◆ DIRECTIONS
Where the records below show a line containing "Lemma grows_block r", start copying; end with the line containing "beta zeta in H", and copy it too.

Start of Block

(** X6.  [runCustomPlan] on steps that the validator finds safe, each
    executed with success while nobody cancels the task: the call returns
    a success that holds the outputs in the order of the steps, every
    step is completed with its output, the task is completed, its result
    is pushed to the history and its identifier leaves the map. *)
Theorem custom_plan_completes (m : t) type params customSteps taskId now context now' outs :
  length outs = length customSteps ->
  Forall (passes context) customSteps ->
  exists m' task' taskResult,
    run JSON_parse
        (RunCustomPlanCalled type params customSteps taskId now
           :: Resumed (length (calls m)) (Analyzed (Normal context)) now'
           :: proceed (length (calls m)) outs) m = Some m' /\
    calls m' !! length (calls m) = Some (mkCall RunCustomPlan task' (Resolved taskResult)) /\
    Task.id task' = taskId /\
    Task.status task' = TaskStatus.completed /\
    Forall2 finished (Task.steps task') outs /\
    TaskResult.success taskResult = true /\
    TaskResult.results taskResult = Some (fst <$> outs) /\
    TaskResult.steps taskResult = Some (Task.steps task') /\
    taskHistory m' = pushToHistory taskResult (taskHistory m) /\
    activeTasks m' = delete taskId (activeTasks m).
Proof.
  intros Hlen Hpass.
  set (r := length (calls m)).
  set (m0 := runCustomPlan type params customSteps taskId now m).
  set (task0 := Task.mk taskId type params TaskStatus.executing now None None customSteps
                        None None None None).
  set (c0 := mkCall RunCustomPlan task0 AwaitAnalyze).
  assert (calls m0 !! r = Some c0) as Hc0 by apply list_lookup_middle, eq_refl.
  destruct (loop_completes m0 r c0 context now' (Task.set_context context task0) outs)
    as (task1 & point1 & activeTasks1 & taskHistory1 & m' & task' & taskResult
        & Hloop & Hrun & Hcall & Hid & Hstatus & Hest & Hdone & Hsucc & Hresults & Hrsteps
        & Hhist & Hact); try assumption.
  { exists r. apply lookup_insert_eq. }
  assert (continue JSON_parse (Analyzed (Normal context)) now' c0 (activeTasks m0)
                   (taskHistory m0)
          = Some (task1, point1, activeTasks1, taskHistory1)) as Hk
      by (rewrite <- Hloop; reflexivity).
  exists m', task', taskResult.
  split.
  { rewrite run_cons. change (react JSON_parse _ m) with (Some m0). cbv iota.
    rewrite run_cons, (react_Resumed_intro _ _ _ _ _ _ _ _ _ _ Hc0 Hk). exact Hrun. }
  split; [exact Hcall|]. split; [exact Hid|]. split; [exact Hstatus|].
  split; [exact Hdone|]. split; [exact Hsucc|]. split; [exact Hresults|].
  split; [exact Hrsteps|]. split; [exact Hhist|].
  rewrite Hact. apply delete_insert_eq.
Qed.

(** ** Cancellation comes too late *)


(** ** The progress of a task *)

End ManagerExtras.

Section ManagerExtrasExamples.
Import CodeCompanionManager ManagerSpec Examples.

Lemma retryTask_needs_history_witness :
  let m := executeTask review [] "task_1" 1000 (new []) in
  retryTask "task_1" "task_2" 2000 m = m.
Proof.
  intros m.
  assert (reachable JSON.parse [] m) as Hm.
  { apply (reachable_react JSON.parse [] (ExecuteTaskCalled review [] "task_1" 1000)
                           (new []) m).
    - apply reachable_new.
    - split; apply not_elem_of_nil.
    - reflexivity. }
  apply (retryTask_needs_history JSON.parse [] m "task_1" "task_2" 2000 Hm).
  left. vm_compute. eauto.
Defined.

Lemma resumed_frame_witness :
  let m := default (new []) (run JSON.parse (take 3 review_to_the_end) (new [])) in
  let m' := default m (react JSON.parse (Resumed 0 Validated 1003) m) in
  (forall r', r' <> 0 -> calls m' !! r' = calls m !! r') /\
  (forall taskId, taskId <> "task_1" -> activeTasks m' !! taskId = activeTasks m !! taskId) /\
  (taskHistory m' = taskHistory m \/
   exists result,
     TaskResult.taskId result = "task_1" /\
     taskHistory m' = pushToHistory result (taskHistory m)).
Proof.
  intros m m'.
  assert (is_Some (calls m !! 0)) as [c Hc] by (vm_compute; eauto).
  assert (Task.id (task c) = "task_1") as Hid.
  { pose proof Hc as Hc'. vm_compute in Hc'. apply (inj Some) in Hc'. now subst c. }
  assert (react JSON.parse (Resumed 0 Validated 1003) m = Some m') as He
      by (vm_compute; reflexivity).
  pose proof (resumed_frame JSON.parse 0 Validated 1003 m m' c Hc He) as H.
  rewrite Hid in H. exact H.
Defined.
Lemma ended_call_agrees_witness :
  let m := default (new [])
             (run JSON.parse [ExecuteTaskCalled review [] "task_1" 1000;
                              Resumed 0 (Analyzed (Throw "no workspace")) 1001]
                  (new [])) in
  exists c, calls m !! 0 = Some c /\ ended_ok m c.
Proof.
  intros m.
  set (m0 := executeTask review [] "task_1" 1000 (new [])).
  assert (reachable JSON.parse [] m0) as Hm0.
  { apply (reachable_react JSON.parse [] (ExecuteTaskCalled review [] "task_1" 1000)
                           (new []) m0).
    - apply reachable_new.
    - split; apply not_elem_of_nil.
    - reflexivity. }
  assert (reachable JSON.parse [] m) as Hm.
  { apply (reachable_react JSON.parse []
                           (Resumed 0 (Analyzed (Throw "no workspace")) 1001) m0 m Hm0).
    - exact I.
    - vm_compute. reflexivity. }
  assert (is_Some (calls m !! 0)) as [c Hc] by (vm_compute; eauto).
  exists c. split; [exact Hc|].
  exact (ended_call_agrees JSON.parse [] m 0 c Hm Hc).
Defined.

Lemma history_results_well_formed_witness :
  let m := default (new []) (run JSON.parse review_to_the_end (new [])) in
  length (taskHistory m) = 1 /\ Forall result_ok (taskHistory m).
Proof.
  intros m. split; [vm_compute; reflexivity|].
  assert (run JSON.parse review_to_the_end (new []) = Some m) as Hrun
      by (vm_compute; reflexivity).
  exact (history_results_well_formed JSON.parse [] review_to_the_end m (List.Forall_nil _) Hrun).
Defined.

Lemma custom_plan_completes_witness :
  let customSteps := [analysis_step StepStatus.pending; create_file] in
  let outs := [(JStr "analysis", 1002%Z); (JObj [("success", JBool true)], 1003%Z)] in
  exists m' task' taskResult,
    run JSON.parse
        (RunCustomPlanCalled implement [] customSteps "task_1" 1000
           :: Resumed 0 (Analyzed (Normal proj)) 1001
           :: proceed 0 outs) (new []) = Some m' /\
    calls m' !! 0 = Some (mkCall RunCustomPlan task' (Resolved taskResult)) /\
    Task.id task' = "task_1" /\
    Task.status task' = TaskStatus.completed /\
    Forall2 finished (Task.steps task') outs /\
    TaskResult.success taskResult = true /\
    TaskResult.results taskResult = Some (fst <$> outs) /\
    TaskResult.steps taskResult = Some (Task.steps task') /\
    taskHistory m' = pushToHistory taskResult [] /\
    activeTasks m' = delete "task_1" ∅.
Proof.
  intros customSteps outs.
  assert (Forall (passes proj) customSteps) as Hpass.
  { constructor; [exists (SafetyValidation.mk true None [] []);
                   split; vm_compute; reflexivity|].
    constructor; [exists (SafetyValidation.mk true None [] []);
                   split; vm_compute; reflexivity|].
    apply List.Forall_nil. }
  exact (custom_plan_completes JSON.parse (new []) implement [] customSteps "task_1" 1000
                               proj 1001 outs eq_refl Hpass).
Defined.



End ManagerExtrasExamples.

(** * Further properties of the safety validator *)

Module VerdictFacts.
Import SafetyValidation SafetyValidator ValidatorSpec SafetyValidatorFacts.

Lemma grows_refl n v : grows n v v.
Proof. split; [tauto | lia]. Qed.

Lemma grows_block r w rec v : grows 1 v (block r w rec v).
Proof.
  unfold grows, verdict_ok, block. cbn. rewrite !length_app. cbn.
  split; [|lia]. intros (_ & _ & Hlen).
  split; [split; discriminate|]. split; [|lia].
  intros _ H. apply app_eq_nil in H as [_ H]. discriminate.
Qed.

Lemma grows_warn w rec v : grows 1 v (warn w rec v).
Proof.
  unfold grows, verdict_ok, warn. cbn. rewrite !length_app. cbn.
  split; [|lia]. intros (Hreason & Hwarn & Hlen).
  split; [exact Hreason|]. split; [|lia].
  intros _ H. apply app_eq_nil in H as [_ H]. discriminate.
Qed.

Lemma grows_0 v v' : grows 0 v v' -> grows 1 v v'.
Proof. intros [H Hlen]. split; [exact H | lia]. Qed.

Lemma grows_trans n n' v v' v'' : grows n v v' -> grows n' v' v'' -> grows (n + n') v v''.
Proof. intros [H Hlen] [H' Hlen']. split; [tauto | lia]. Qed.

Ltac cases H :=
  repeat first
    [ progress cbn [bind] in H
    | progress cbv beta zeta in H
    | match type of H with
      | Normal _ = Normal _ => injection H as H; subst
      | Throw _ = Normal _ => discriminate H
      | bind ?c _ = Normal _ => destruct c eqn:?
      | (if ?b then _ else _) = Normal _ => destruct b eqn:?
      | match ?x with _ => _ end = Normal _ => destruct x eqn:?
      end ].

Ltac grown := first [apply grows_refl | apply grows_block | apply grows_warn
                     | apply grows_0, grows_refl].

Lemma check_dangerous_command_grows step v v' :
  check_dangerous_command step v = Normal v' ->
  grows (if type_is step "terminal_command" then 1 else 0) v v'.
Proof. unfold check_dangerous_command. intros H. cases H; grown. Qed.

Lemma check_sensitive_file_grows step v v' :
  check_sensitive_file step v = Normal v' ->
  grows (if type_is step "file_operation" then 1 else 0) v v'.
Proof. unfold check_sensitive_file. intros H. cases H; grown. Qed.

Lemma check_workspace_boundary_grows step context v v' :
  check_workspace_boundary step context v = Normal v' -> grows 1 v v'.
Proof. unfold check_workspace_boundary. intros H. cases H; grown. Qed.

Lemma check_uncommitted_changes_grows step context v :
  grows (if type_is step "file_operation" then 1 else 0) v
        (check_uncommitted_changes step context v).
Proof.
  unfold check_uncommitted_changes.
  destruct (TaskContext.gitInfo context) as [info|];
    [|destruct (type_is step "file_operation"); grown].
  destruct (GitInfo.hasUncommittedChanges info), (type_is step "file_operation");
    cbn [andb]; grown.
Qed.

Lemma check_large_content_grows step v v' :
  check_large_content step v = Normal v' ->
  grows (if type_is step "file_operation" then 1 else 0) v v'.
Proof. unfold check_large_content. intros H. cases H; grown. Qed.

Lemma check_recursive_pattern_grows step v v' :
  check_recursive_pattern step v = Normal v' ->
  grows (if type_is step "terminal_command" then 1 else 0) v v'.
Proof. unfold check_recursive_pattern. intros H. cases H; grown. Qed.
End VerdictFacts.

Section ValidatorExtras.
Import SafetyValidation SafetyValidator ValidatorSpec SafetyValidatorFacts VerdictFacts.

End of Block

◆ WRITTEN RESPONSE
Lemma grows_block r w rec v : grows 1 v (block r w rec v).
Proof.
  unfold grows, verdict_ok, block. cbn. rewrite !length_app. cbn.
  split; [|lia]. intros (_ & _ & Hlen).
  split; [split; discriminate|]. split; [|lia].
  intros _ H. apply app_eq_nil in H as [_ H]. discriminate.
Qed.

Lemma grows_warn w rec v : grows 1 v (warn w rec v).
Proof.
  unfold grows, verdict_ok, warn. cbn. rewrite !length_app. cbn.
  split; [|lia]. intros (Hreason & Hwarn & Hlen).
  split; [exact Hreason|]. split; [|lia].
  intros _ H. apply app_eq_nil in H as [_ H]. discriminate.
Qed.

Lemma grows_0 v v' : grows 0 v v' -> grows 1 v v'.
Proof. intros [H Hlen]. split; [exact H | lia]. Qed.

Lemma grows_trans n n' v v' v'' : grows n v v' -> grows n' v' v'' -> grows (n + n') v v''.
Proof. intros [H Hlen] [H' Hlen']. split; [tauto | lia]. Qed.

Ltac cases H :=
  repeat first
    [ progress cbn [bind] in H
    | progress cbv beta zeta in H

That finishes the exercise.